(* ===== verification/DylinkGlue.v ===== *)
(** * DylinkGlue: resolving the main module's symbols on first use

    The code [scripts/patch_dylink_glue.cjs] puts into the dynamic linker of emscripten,
    next to the code of the linker it replaces, which the script quotes ([REQUIRED]) and
    compares with.  The linker copies the main module's exports into [wasmImports] and the
    global offset table when the module starts; the replacement has a proxy fall back to
    them, and fills a table entry when it is asked for.

    [Eager] is the linker as it was, [Lazy] as it is patched; the last section shows that
    no lookup tells them apart. *)
From S2P Require Import Prelude JsMap.
From stdpp Require Import base tactics list gmap strings.
From Stdlib Require Import ZArith Lia.
Open Scope Z_scope.

(** An export: a function, a global that holds a number, or anything else. *)
Inductive Export := E_function (f : Z) | E_global (value : Z) | E_other (id : Z).
#[export] Instance Export_eq_dec : EqDecision Export.
Proof. solve_decision. Defined.

(** An object of exports, with its properties in order. *)
Abbreviation exports := (list (string * Export)).

(** A property of [wasmImports]; stubs stand for symbols that are not defined yet. *)
Record Import := { i_value : Export; stub : bool }.
(** An entry of the global offset table: a [WebAssembly.Global] and its mark. *)
Record Entry := { e_value : Z; required : bool }.

(** The table of functions and [addFunction], which emscripten generates. *)
Class FunctionTable (T : Type) := {
  index_of : T -> Z -> option Z;
  addFunction : Z -> T -> Z * T
}.
(** A function gets one index, which is none of [-1], and keeps it. *)
Class FunctionTableLaws (T : Type) `{FunctionTable T} : Prop := {
  add_index f t : index_of (addFunction f t).2 f = Some (addFunction f t).1;
  add_keeps f t g i : index_of t g = Some i -> index_of (addFunction f t).2 g = Some i;
  add_valid f t : (addFunction f t).1 <> -1
}.

Section Glue.
Context {T : Type} `{FunctionTable T}.
Variable isInternalSym : string -> bool.

(** ** The code that both share *)
Record Linkage := { GOT : gmap string Entry; table : T }.

(** The value [updateGOT] gives an entry, if the export has one. *)
Definition newValue (x : Export) (t : T) : option (Z * T) :=
  match x with
  | E_function f => Some (addFunction f t)
  | E_global v => Some (v, t)
  | E_other _ => None
  end.

Definition existingEntry (o : option Entry) : bool :=
  match o with Some en => negb (e_value en =? -1) | None => false end.
Definition is_required (o : option Entry) : bool := match o with Some en => required en | None => false end.

(** The body of the loop of [updateGOT]. *)
Definition update_entry (replace : bool) (symName : string) (value : Export) (d : Linkage) : Linkage :=
  if isInternalSym symName then d
  else if replace || negb (existingEntry (GOT d !! symName)) then
    match newValue value (table d) with
    | None => d
    | Some (v, t) =>
        {| GOT := <[symName := {| e_value := v; required := is_required (GOT d !! symName) |}]> (GOT d);
           table := t |}
    end
  else d.
Definition updateGOT (e : exports) (replace : bool) (d : Linkage) : Linkage :=
  foldl (fun d x => update_entry replace x.1 x.2 d) d e.

(** [GOTHandler.get]; [weak] is [weakImports.has(symName)]. *)
Definition GOTHandler_get (weak : bool) (symName : string) (d : Linkage) : Entry * Linkage :=
  let rtn := match GOT d !! symName with Some en => en | None => {| e_value := -1; required := false |} end in
  let rtn := if weak then rtn else {| e_value := e_value rtn; required := true |} in
  (rtn, {| GOT := <[symName := rtn]> (GOT d); table := table d |}).

Definition isSymbolDefined (existing : option Import) : bool :=
  match existing with Some i => negb (stub i) | None => false end.
Definition imported (x : Export) : Import := {| i_value := x; stub := false |}.

(** ** The linker as emscripten has it *)
Record Eager := {
  g_link : Linkage;
  g_imports : gmap string Import;
  (** [LDSO.loadedLibsByHandle]; [None] is a library whose exports are [wasmImports]. *)
  g_libs : gmap Z (option exports)
}.

Definition merge_one (imports : gmap string Import) (sym : string) (exp : Export) : gmap string Import :=
  if isSymbolDefined (imports !! sym) then imports else <[sym := imported exp]> imports.
Definition mergeLibSymbols (e : exports) (s : Eager) : Eager :=
  {| g_link := g_link s; g_imports := foldl (fun m x => merge_one m x.1 x.2) (g_imports s) e; g_libs := g_libs s |}.
Definition with_link (d : Linkage) (s : Eager) : Eager :=
  {| g_link := d; g_imports := g_imports s; g_libs := g_libs s |}.
Definition eager_get (weak : bool) (symName : string) (s : Eager) : Entry * Eager :=
  let '(r, d) := GOTHandler_get weak symName (g_link s) in (r, with_link d s).
(** [newDSO(_, handle, _)] *)
Definition newDSO (handle : Z) (own : option exports) (s : Eager) : Eager :=
  {| g_link := g_link s; g_imports := g_imports s; g_libs := <[handle := own]> (g_libs s) |}.

(** [receiveInstance] and the [LDSO.init()] it calls. *)
Definition receiveInstance (main : exports) (s : Eager) : Eager :=
  let s := newDSO 0 None (mergeLibSymbols main s) in
  with_link (updateGOT main false (g_link s)) s.

(** What a library's symbol is looked up in, and [wasmImports[k]]. *)
Definition eager_import (k : string) (s : Eager) : option Import := g_imports s !! k.
Definition eager_lib (handle : Z) (k : string) (s : Eager) : option Import :=
  match g_libs s !! handle with
  | Some None => g_imports s !! k
  | Some (Some own) => imported <$> mget k own
  | None => None
  end.

(** ** The linker as it is patched *)

(** The objects that exports are looked up in: the plain [wasmImports], the proxy over it,
    or the exports of a side module. *)
Inductive Ref := R_plain | R_proxy | R_own (own : exports).

Record Lazy := {
  l_link : Linkage;
  (** the plain object [t] *)
  l_imports : gmap string Import;
  (** the object [wasmImports] refers to *)
  wasmImports : Ref;
  __hbMainExports : option exports;
  (** whether [__hbLazy] is set *)
  __hbLazy : bool;
  l_libs : gmap Z Ref
}.

Definition with_l_link (d : Linkage) (s : Lazy) : Lazy :=
  {| l_link := d; l_imports := l_imports s; wasmImports := wasmImports s; __hbMainExports := __hbMainExports s;
     __hbLazy := __hbLazy s; l_libs := l_libs s |}.

Definition __hbGOTFromMain (symName : string) (s : Lazy) : Lazy :=
  match __hbMainExports s, GOT (l_link s) !! symName with
  | Some main, None =>
      match mget symName main with
      | Some x =>
          if isInternalSym symName then s
          else with_l_link (updateGOT [(symName, x)] false (l_link s)) s
      | None => s
      end
  | _, _ => s
  end.

Definition lazy_get (weak : bool) (symName : string) (s : Lazy) : Entry * Lazy :=
  let s := __hbGOTFromMain symName s in
  let '(r, d) := GOTHandler_get weak symName (l_link s) in (r, with_l_link d s).

(** The patched [updateGOT] for the main module's own exports: the entries that exist. *)
Definition update_existing (main : exports) (symName : string) (d : Linkage) : Linkage :=
  match mget symName main, GOT d !! symName with
  | Some x, Some en =>
      if negb (isInternalSym symName) && (e_value en =? -1) then updateGOT [(symName, x)] false d else d
  | _, _ => d
  end.
Definition updateGOT_main (main : exports) (d : Linkage) : Linkage :=
  foldl (fun d symName => update_existing main symName d) d (map_to_list (GOT d)).*1.
(** ... and for those of a side module. *)
Definition lazy_updateGOT (e : exports) (replace : bool) (s : Lazy) : Lazy :=
  let s :=
    match __hbMainExports s with
    | Some _ => if replace then s else foldl (fun s x => __hbGOTFromMain x.1 s) s e
    | None => s
    end in
  with_l_link (updateGOT e replace (l_link s)) s.

(** [h(k)]: the main module's export, where the proxy falls back to it. *)
Definition fallback (s : Lazy) (k : string) : option Export :=
  if isSymbolDefined (l_imports s !! k) then None
  else match __hbMainExports s with Some main => mget k main | None => None end.

(** The traps [get] and [has] of the proxy.  [__hbMaterialize] takes them away. *)
Definition read (s : Lazy) (r : Ref) (k : string) : option Import :=
  match r with
  | R_plain => l_imports s !! k
  | R_proxy =>
      if __hbLazy s
      then match fallback s k with Some x => Some (imported x) | None => l_imports s !! k end
      else l_imports s !! k
  | R_own own => imported <$> mget k own
  end.
Definition has (s : Lazy) (r : Ref) (k : string) : bool :=
  match r with
  | R_plain => bool_decide (is_Some (l_imports s !! k))
  | R_proxy =>
      bool_decide (is_Some (l_imports s !! k)) ||
      (__hbLazy s && bool_decide (is_Some (fallback s k)))
  | R_own own => mhas k own
  end.

(** A write through the proxy goes to the plain object.  The merge writes only symbols that
    are not defined, which the main module does not export then. *)
Definition lazy_merge_one (s : Lazy) (sym : string) (exp : Export) : Lazy :=
  if isSymbolDefined (read s (wasmImports s) sym) then s
  else {| l_link := l_link s; l_imports := <[sym := imported exp]> (l_imports s); wasmImports := wasmImports s;
          __hbMainExports := __hbMainExports s; __hbLazy := __hbLazy s; l_libs := l_libs s |}.
Definition merge_side (e : exports) (s : Lazy) : Lazy := foldl (fun s x => lazy_merge_one s x.1 x.2) s e.
(** The patched [mergeLibSymbols]; [main] is [libName === "main"]. *)
Definition lazy_mergeLibSymbols (e : exports) (main : bool) (s : Lazy) : Lazy :=
  match main, __hbMainExports s with
  | true, None =>
      {| l_link := l_link s; l_imports := l_imports s; wasmImports := R_proxy; __hbMainExports := Some e;
         __hbLazy := true; l_libs := l_libs s |}
  | _, _ => merge_side e s
  end.

Definition copy_one (imports : gmap string Import) (k : string) (x : Export) : gmap string Import :=
  if isSymbolDefined (imports !! k) then imports else <[k := imported x]> imports.
Definition __hbMaterialize (s : Lazy) : Lazy :=
  if __hbLazy s then
    {| l_link := l_link s;
       l_imports := foldl (fun m x => copy_one m x.1 x.2) (l_imports s) (opt_or (__hbMainExports s) []);
       wasmImports := R_plain; __hbMainExports := __hbMainExports s; __hbLazy := false;
       l_libs := (fun r => match r with R_proxy => R_plain | _ => r end) <$> l_libs s |}
  else s.

(** [d.exports === wasmImports] *)
Definition same_ref (r w : Ref) : bool :=
  match r, w with R_plain, R_plain => true | R_proxy, R_proxy => true | _, _ => false end.
(** The head of the wrapped [_dlsym_js] and [_dlsym_catchup_js]. *)
Definition wrapped_dlsym (handle : Z) (s : Lazy) : Lazy :=
  if __hbLazy s then
    match l_libs s !! handle with
    | Some r => if same_ref r (wasmImports s) then __hbMaterialize s else s
    | None => s
    end
  else s.

Definition lazy_newDSO (handle : Z) (own : option exports) (s : Lazy) : Lazy :=
  {| l_link := l_link s; l_imports := l_imports s; wasmImports := wasmImports s;
     __hbMainExports := __hbMainExports s; __hbLazy := __hbLazy s;
     l_libs := <[handle := match own with Some e => R_own e | None => wasmImports s end]> (l_libs s) |}.
Definition lazy_receiveInstance (main : exports) (s : Lazy) : Lazy :=
  let s := lazy_newDSO 0 None (lazy_mergeLibSymbols main true s) in
  with_l_link (updateGOT_main main (l_link s)) s.

Definition lazy_import (k : string) (s : Lazy) : option Import := read s (wasmImports s) k.
Definition lazy_lib (handle : Z) (k : string) (s : Lazy) : option Import := l_libs s !! handle ≫= fun r => read s r k.

(** ** Runs: a program starts with the main module, then loads and asks for symbols *)
Inductive Op :=
| O_merge (e : exports)
| O_update (e : exports) (replace : bool)
| O_get (weak : bool) (symName : string)
| O_library (handle : Z) (own : exports)
| O_dlsym (handle : Z)
| O_enumerate.

Definition eager_op (o : Op) (s : Eager) : Eager :=
  match o with
  | O_merge e => mergeLibSymbols e s
  | O_update e replace => with_link (updateGOT e replace (g_link s)) s
  | O_get weak symName => (eager_get weak symName s).2
  | O_library handle own => newDSO handle (Some own) s
  | O_dlsym _ | O_enumerate => s
  end.
Definition lazy_op (o : Op) (s : Lazy) : Lazy :=
  match o with
  | O_merge e => lazy_mergeLibSymbols e false s
  | O_update e replace => lazy_updateGOT e replace s
  | O_get weak symName => (lazy_get weak symName s).2
  | O_library handle own => lazy_newDSO handle (Some own) s
  | O_dlsym handle => wrapped_dlsym handle s
  | O_enumerate => __hbMaterialize s
  end.

(** Before the main module: its own table entries are there, its imports are set up. *)
Definition eager_start (d : Linkage) (imports : gmap string Import) : Eager :=
  {| g_link := d; g_imports := imports; g_libs := ∅ |}.
Definition lazy_start (d : Linkage) (imports : gmap string Import) : Lazy :=
  {| l_link := d; l_imports := imports; wasmImports := R_plain; __hbMainExports := None; __hbLazy := false;
     l_libs := ∅ |}.

Definition run_eager (main : exports) (ops : list Op) (s : Eager) : Eager :=
  foldl (fun s o => eager_op o s) (receiveInstance main s) ops.
Definition run_lazy (main : exports) (ops : list Op) (s : Lazy) : Lazy :=
  foldl (fun s o => lazy_op o s) (lazy_receiveInstance main s) ops.

(** ** What can be seen of a linker *)

(** The value of a table entry that stands for an export. *)
Definition stands_for (t : T) (v : Z) (x : Export) : Prop :=
  match x with
  | E_function f => index_of t f = Some v
  | E_global n => v = n
  | E_other _ => False
  end.
(** Two entries say the same, each in its table; [-1] is an unresolved one. *)
Definition same_value (t1 : T) (v1 : Z) (t2 : T) (v2 : Z) : Prop :=
  (v1 = -1 /\ v2 = -1) \/ (v1 <> -1 /\ v2 <> -1 /\ exists x, stands_for t1 v1 x /\ stands_for t2 v2 x).
Definition same_entry (t1 : T) (en1 : Entry) (t2 : T) (en2 : Entry) : Prop :=
  same_value t1 (e_value en1) t2 (e_value en2) /\ required en1 = required en2.

Definition unresolved (d : Linkage) (symName : string) (r : bool) : Prop :=
  GOT d !! symName = Some {| e_value := -1; required := r |}.

Record same_linkage (g : Eager) (l : Lazy) : Prop := {
  same_imports k : lazy_import k l = eager_import k g;
  same_has k : has l (wasmImports l) k = bool_decide (is_Some (eager_import k g));
  same_libs handle k : lazy_lib handle k l = eager_lib handle k g;
  same_gets weak symName :
    let '(en1, g') := eager_get weak symName g in
    let '(en2, l') := lazy_get weak symName l in
    same_entry (table (g_link g')) en1 (table (l_link l')) en2;
  same_unresolved symName r : unresolved (g_link g) symName r <-> unresolved (l_link l) symName r
}.
End Glue.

:::::

Please return the lines above that run from the line containing "match g_libs s !! handle with" to the line containing "l_link : Linkage;", inclusive, exactly and with no other lines.

  match g_libs s !! handle with
  | Some None => g_imports s !! k
  | Some (Some own) => imported <$> mget k own
  | None => None
  end.

(** ** The linker as it is patched *)

(** The objects that exports are looked up in: the plain [wasmImports], the proxy over it,
    or the exports of a side module. *)
Inductive Ref := R_plain | R_proxy | R_own (own : exports).

Record Lazy := {
  l_link : Linkage;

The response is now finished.